Starting with the first line of the records, write out each line exactly until you have included the line containing "(mk_button alpha (actor_animation".

[Source data]
#####

(** Assignments to one entry of [button]. *)
Definition set_button (sc : scene_t) (b : button_id) (e : button_t) : scene_t :=
  mk_scene (fun i => if button_id_eq_dec i b then e else button sc i)
           (state sc) (touch_start sc) (touch_end sc) (scenestack_pops sc).

Definition set_button_state (sc : scene_t) (b : button_id)
    (s : mobilemenu_buttonstate_t) : scene_t :=
  set_button sc b
    (mk_button (actor_alpha (button sc b)) (actor_animation (button sc b)) s).

Definition set_actor_animation (sc : scene_t) (b : button_id) (n : Z) : scene_t :=
  set_button sc b
    (mk_button (actor_alpha (button sc b)) n (button_state (button sc b))).

Definition set_actor_alpha (sc : scene_t) (b : button_id) (alpha : float) : scene_t :=
  set_button sc b
    (mk_button alpha (actor_animation (button sc b)) (button_state (button sc b))).

Definition set_state (sc : scene_t) (s : mobilemenustate_t) : scene_t :=
  mk_scene (button sc) s (touch_start sc) (touch_end sc) (scenestack_pops sc).

(** The loop of [button_at] over the indices still to visit. *)
Fixpoint button_at_from (indices : list button_id) (position : v2d_t)
    : mobilemenu_button_t :=
  match indices with
  | [] => BUTTON_NONE
  | i :: rest =>
      if inside_button i position then Some i
      else button_at_from rest position
  end.

(** [button_at]: the button that is displayed at a point of the screen. *)
Definition button_at (position : v2d_t) : mobilemenu_button_t :=
  button_at_from button_indices position.

(** [update_button] *)
Definition update_button (sc : scene_t) (b : button_id) : scene_t :=
  let sc1 :=
    match button_state (button sc b) with
    | TRIGGERED => set_state (set_button_state sc b UNPRESSED) (TRIGGERED_STATE b)
    | _ => sc
    end in
  set_actor_animation sc1 b (ANIMATION_NUMBER (button_state (button sc1 b))).
(** * pbc_classification: the data pipeline of [src/dataset.py]

    A shallow embedding of [FilteredDataset], [TransformSubset] and
    [create_dataloaders], together with the library calls they rest on
    (Python list indexing, [numpy] helpers, scikit-learn's stratified
    [train_test_split], torch's [Subset] and [WeightedRandomSampler]).

    Conventions.
    - A Python call that may raise returns [result A = exn + A].
    - Python [int] indices are [Z] (negative indices count from the end);
      lengths, positions and labels that are never negative are [nat].
    - The sample weights are Python [float] values, IEEE 754 binary64 as
      the Standard Library's [SpecFloat] specifies it: [1.0 / count]
      rounds to the nearest, ties to even. What a float is worth is its
      exact rational [float_value].
    - The fractions inside scikit-learn's [_validate_shuffle_split] and
      [_approximate_mode] are exact rationals [Q].
    - [print] writes only to standard output and is left out. *)

From Stdlib Require Import QArith Qround Qabs Qpower Lqa SpecFloat.
From stdpp Require Import gmap strings list sorting.

Open Scope nat_scope.

(** ** Exceptions *)

(** Why a [ValueError] was raised by scikit-learn or torch. *)
Inductive value_error :=
  | TestSizeOutOfRange     (* test_size must lie strictly between 0 and 1 *)
  | TrainSetEmpty          (* "the resulting train set will be empty" *)
  | LeastPopulatedClass    (* "The least populated class in y has only 1 member" *)
  | TrainSizeBelowClasses  (* "train_size should be >= the number of classes" *)
  | TestSizeBelowClasses   (* "test_size should be >= the number of classes" *)
  | InconsistentLength     (* "inconsistent numbers of samples" *)
  | NumSamplesNotPositive  (* WeightedRandomSampler: num_samples <= 0 *)
  | BatchSizeNotPositive   (* DataLoader: batch_size <= 0 *)
  | NumWorkersNegative.    (* DataLoader: num_workers < 0 *)

Inductive exn :=
  | FileNotFoundError (msg : string)
  | ValueError (why : value_error)
  | IndexError
  | KeyError.

Definition result (A : Type) : Type := exn + A.

Definition raise {A} (e : exn) : result A := inl e.
Definition ret {A} (a : A) : result A := inr a.
Definition bind {A B} (m : result A) (k : A → result B) : result B :=
  match m with
  | inl e => inl e
  | inr a => k a
  end.

Declare Scope py_scope.
Delimit Scope py_scope with py.
Notation "'let*' x := m 'in' k" := (bind m (λ x, k))
  (at level 10, x name, m at level 100, k at level 200) : py_scope.
Notation "'let*' ' p := m 'in' k" := (bind m (λ x, match x with p => k end))
  (at level 10, p pattern, m at level 100, k at level 200) : py_scope.
Open Scope py_scope.

(** ** Python and numpy primitives *)

(** [l[i]] for a list or a one-dimensional array: a negative [i] counts from
    the end, anything outside [-len, len) raises [IndexError]. *)
Definition py_getitem {A} (l : list A) (i : Z) : result A :=
  let n := Z.of_nat (length l) in
  let j := if (i <? 0)%Z then (i + n)%Z else i in
  if ((j <? 0) || (n <=? j))%Z then raise IndexError
  else match l !! Z.to_nat j with
       | Some x => ret x
       | None => raise IndexError
       end.

(** [d[k]] for a dict. *)
Definition dict_getitem `{Countable K} {V} (d : gmap K V) (k : K) : result V :=
  match d !! k with
  | Some v => ret v
  | None => raise KeyError
  end.

(** [enumerate(l)] *)
Definition enumerate {A} (l : list A) : list (nat * A) :=
  imap (λ i x, (i, x)) l.

(** [a[idx]] for arrays [a] and [idx] (integer array indexing with
    non-negative positions): raises [IndexError] when a position is out of
    bounds. *)
Definition np_index {A} (a : list A) (idx : list nat) : result (list A) :=
  match mapM (λ i, a !! i) idx with
  | Some l => ret l
  | None => raise IndexError
  end.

#####

Answer to the exercise:
(** Assignments to one entry of [button]. *)
Definition set_button (sc : scene_t) (b : button_id) (e : button_t) : scene_t :=
  mk_scene (fun i => if button_id_eq_dec i b then e else button sc i)
           (state sc) (touch_start sc) (touch_end sc) (scenestack_pops sc).

Definition set_button_state (sc : scene_t) (b : button_id)
    (s : mobilemenu_buttonstate_t) : scene_t :=
  set_button sc b
    (mk_button (actor_alpha (button sc b)) (actor_animation (button sc b)) s).

Definition set_actor_animation (sc : scene_t) (b : button_id) (n : Z) : scene_t :=
  set_button sc b
    (mk_button (actor_alpha (button sc b)) n (button_state (button sc b))).

Definition set_actor_alpha (sc : scene_t) (b : button_id) (alpha : float) : scene_t :=
  set_button sc b
    (mk_button alpha (actor_animation (button sc b)) (button_state (button sc b))).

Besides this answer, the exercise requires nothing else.